Using the entries that follow, collect the lines where the word "Lemma" appears.

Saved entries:
━━━━━━━━

(* ===== verification/PaxosThm.v ===== *)
(** * The Paxos node: theorems

    Proposal numbers, promises, the commit rule, the learner, and the wire format of
    [Paxos].  The cluster is in [PaxosCluster]. *)

From stdpp Require Import base gmap list numbers sorting fin_sets.
From S2P Require Import Prelude Paxos.

#[local] Open Scope Z_scope.

(** ** Proposal numbers *)

Lemma lor_shift_add a b k :
  0 <= k -> 0 <= b < 2 ^ k -> Z.lor (a * 2 ^ k) b = a * 2 ^ k + b.
Proof.
  intros Hk Hb. rewrite <- Z.lxor_lor, <- Z.add_nocarry_lxor; [done | |];
    apply Z.bits_inj'; intros i Hi; rewrite Z.land_spec, Z.bits_0, <- Z.shiftl_mul_pow2 by done;
    rewrite Z.shiftl_spec by done; destruct (decide (i < k)).
  - rewrite Z.testbit_neg_r by lia. done.
  - rewrite (proj1 (Z.bounded_iff_bits_nonneg' k b Hk ltac:(lia)) ltac:(lia) i) by lia.
    by rewrite andb_false_r.
  - rewrite Z.testbit_neg_r by lia. done.
  - rewrite (proj1 (Z.bounded_iff_bits_nonneg' k b Hk ltac:(lia)) ltac:(lia) i) by lia.
    by rewrite andb_false_r.
Qed.

Lemma land_ffff z : Z.land z 65535 = z `mod` 2 ^ 16.
Proof. apply (Z.land_ones z 16). lia. Qed.

Lemma next_ballot_nonzero seen : 0 <= seen < 2 ^ 64 -> u64 (Z.shiftr seen 16 + 1) = seen / 2 ^ 16 + 1.
Proof.
  intros Hs. rewrite Z.shiftr_div_pow2 by lia. apply u64_small.
  assert (0 <= seen / 2 ^ 16 < 2 ^ 48); [| lia].
  split; [apply Z.div_pos; lia | apply Z.div_lt_upper_bound; lia].
Qed.

Lemma next_proposal_id_eq n :
  0 <= highest_proposal_seen n < 2 ^ 64 ->
  (paxos_next_proposal_id n).1 =
    u64 ((highest_proposal_seen n / 2 ^ 16 + 1) * 2 ^ 16) + node_id n `mod` 2 ^ 16.
Proof.
  intros Hs. unfold paxos_next_proposal_id. rewrite next_ballot_nonzero by done. simpl.
  pose proof (Z.div_pos (highest_proposal_seen n) (2 ^ 16) ltac:(lia) ltac:(lia)).
  rewrite decide_False by lia. rewrite land_ffff, Z.shiftl_mul_pow2 by lia.
  set (b := _ / _ + 1).
  assert (Hu : u64 (b * 2 ^ 16) = (b `mod` 2 ^ 48) * 2 ^ 16).
  { unfold u64. change (2 ^ 64) with (2 ^ 48 * 2 ^ 16). by rewrite Z.mul_mod_distr_r by lia. }
  rewrite Hu. apply lor_shift_add; [lia |]. apply Z.mod_pos_bound. lia.
Qed.
Lemma propose_succeeds ob rc v n ms1 ms2 :
  let pid := (paxos_next_proposal_id n).1 in
  obs_ok ob -> v <> [] -> node_ok n -> broadcast_callback n = true ->
  (exists j p, active_proposals n !! j = Some p /\ in_use p = false) -> finished n pid ->
  1 < quorum_size n -> Z.of_nat (length ms1) < 2 ^ 31 -> Z.of_nat (length ms2) < 2 ^ 31 ->
  accepts pid ms1 = 0 ->
  quorum_size n <= 1 + promises pid ms1 -> quorum_size n <= 1 + accepts pid ms2 ->
  let '(pc1, n1, _) := propose_run 4 ob v PStart n in
  let '(n2, _) := handle_run rc ms1 n1 in
  let '(pc2, n3, _) := propose_run 6 ob v pc1 n2 in
  let '(n4, eff) := handle_run rc ms2 n3 in
  (propose_step ob v pc2 n4).1.1 = PDone 0 /\ learns pid eff = 1%nat.
Proof.
  intros pid Hob Hv Hok Hbc Hfree Hfin Hq1 Hl1 Hl2 Ha1 Hp1 Ha2.
  destruct (propose_to_promise ob v n Hob Hv Hok Hbc Hfree Hfin)
    as (i & n1 & -> & Hok1 & Hs1 & Hsl1 & Hqs1 & Hbc1).
  fold pid in Hs1, Hsl1 |- *. set (seq := next_sequence_number n) in *.
  destruct (run_promises rc ms1 n1 pid i Hok1 Hs1 Ha1) as (Hok2 & Hs2 & Hpc & Hac & Hcm & Hqs2 & Hbc2);
    [rewrite Hsl1; simpl; lia ..|].
  destruct (handle_run rc ms1 n1) as [n2 e2]. cbn [fst] in *.
  rewrite Hsl1 in Hpc, Hac, Hcm. cbn [promise_count accept_count committed claim_slot] in Hpc, Hac, Hcm.
  destruct Hs2 as [Hact2 Hone2].
  destruct (propose_to_commit ob v n2 i pid seq Hob) as (n3 & Hn3 & ->); [apply Hact2 | lia |].
  destruct (after_accept_slots i pid seq n2) as (Hap & Hmp & Hqs3 & Hbc3). rewrite <- Hn3 in *.
  pose proof (active_lookup _ _ _ Hact2) as Hlk2.
  assert (Hsl3 : slot n3 i = count_self (slot n2 i)).
  { rewrite (slot_alter _ _ _ _ Hap) by (by rewrite Hlk2). by rewrite decide_True. }
  assert (Hok3 : node_ok n3) by (unfold node_ok; rewrite Hap, Hmp, length_alter; apply Hok2).
  assert (Hs3 : sole n3 pid i).
  { destruct (sole_upd n2 pid i count_self) as [Hx Hy]; [done | by split |].
    assert (He : forall j, slot n3 j = slot (upd_slot i count_self n2) j)
      by (intros j; unfold slot; by rewrite Hap).
    split; [by rewrite He |]. intros j. rewrite He. apply Hy. }
  destruct (run_commit rc ms2 n3 pid i Hok3 Hs3) as [Hcm4 Hln];
    [by rewrite Hsl3 | rewrite Hsl3; simpl; lia ..|].
  pose proof (run_in_use rc ms2 n3 i) as Hiu.
  destruct (handle_run rc ms2 n3) as [n4 e4]. cbn [fst snd] in *.
  rewrite Hsl3, Hqs3, Hqs2, Hqs1 in Hcm4, Hln. cbn [accept_count count_self] in Hcm4, Hln.
  rewrite bool_decide_eq_true_2 in Hcm4, Hln by lia. rewrite Hbc3, Hbc2, Hbc1 in Hln.
  destruct Hob as (_ & _ & _ & Hw).
  cbn [propose_step]. unfold paxos_wait_for_condition. rewrite Hw, Hiu, Hsl3.
  cbn [in_use count_self]. destruct Hact2 as (_ & -> & _). cbn [negb]. rewrite Hcm4.
  cbn [fst]. by rewrite decide_True.
Qed.

(** C26: a proposal succeeds. Nothing fails locally, there is a free slot and the drawn
    number is not in progress. Whatever messages the node handles while the call waits,
    if a quorum (the node itself counted) answers PROMISE before the first and ACCEPTED
    before the second wait ends, then [paxos_propose] returns 0, and LEARN has been
    broadcast exactly once. *)
Theorem paxos_propose_succeeds ob rc v n ms1 ms2 :
  let pid := (paxos_next_proposal_id n).1 in
  obs_ok ob -> v <> [] -> node_ok n -> broadcast_callback n = true ->
  (exists j p, active_proposals n !! j = Some p /\ in_use p = false) -> finished n pid ->
  1 < quorum_size n -> Z.of_nat (length ms1) < 2 ^ 31 -> Z.of_nat (length ms2) < 2 ^ 31 ->
  accepts pid ms1 = 0 ->
  quorum_size n <= 1 + promises pid ms1 -> quorum_size n <= 1 + accepts pid ms2 ->
  let '(pc1, n1, _) := propose_run 4 ob v PStart n in
  let '(n2, _) := handle_run rc ms1 n1 in
  let '(pc2, n3, _) := propose_run 6 ob v pc1 n2 in
  let '(n4, eff) := handle_run rc ms2 n3 in
  (propose_step ob v pc2 n4).1.1 = PDone 0 /\ learns pid eff = 1%nat.
Proof. apply propose_succeeds. Qed.
(** Any two nodes' tickets stay apart when one node draws a number above all it has seen. *)
Lemma fresh_pid c tk th n pid :
  agrees c tk -> nodes c !! t_node th = Some n -> highest_proposal_seen n < pid ->
  pid `mod` 2 ^ 16 = Z.of_nat (t_node th) `mod` 2 ^ 16 -> Z.of_nat (length (nodes c)) <= 2 ^ 16 ->
  forall u o, tk !! u <> Some (pid, o).
Proof.
  intros Hc Hn Hlt Hmod Htot u o Hu.
  destruct (ag_tickets _ _ Hc _ _ Hu) as (th' & n' & Ht' & Hn' & ([_ Hle] & Hm & _)). cbn [fst] in *.
  assert (Hk : forall k m, nodes c !! k = Some m -> 0 <= Z.of_nat k < 2 ^ 16).
  { intros k m Hkm. apply lookup_lt_Some in Hkm. lia. }
  rewrite Hmod, !Z.mod_small in Hm by eauto. apply Nat2Z.inj in Hm.
  rewrite Hm in Hn. simplify_eq. lia.
Qed.

Definition thread_at (t : nat) (th : thread) (pc : propose_pc) (c : cluster) : cluster :=
  MkCluster (nodes c) (<[t := MkThread (t_node th) (t_value th) pc]> (threads c)) (transit c) (logs c).

Lemma pc_agrees_insert tk t x u pc : u <> t -> pc_agrees tk u pc -> pc_agrees (<[t := x]> tk) u pc.
Proof. intros Hne. unfold pc_agrees. by rewrite lookup_insert_ne by done. Qed.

━━━━━━━━

YOUR RESPONSE:
Lemma lor_shift_add a b k :
Lemma land_ffff z : Z.land z 65535 = z `mod` 2 ^ 16.
Lemma next_ballot_nonzero seen : 0 <= seen < 2 ^ 64 -> u64 (Z.shiftr seen 16 + 1) = seen / 2 ^ 16 + 1.
Lemma next_proposal_id_eq n :
Lemma propose_succeeds ob rc v n ms1 ms2 :
Lemma fresh_pid c tk th n pid :
Lemma pc_agrees_insert tk t x u pc : u <> t -> pc_agrees tk u pc -> pc_agrees (<[t := x]> tk) u pc.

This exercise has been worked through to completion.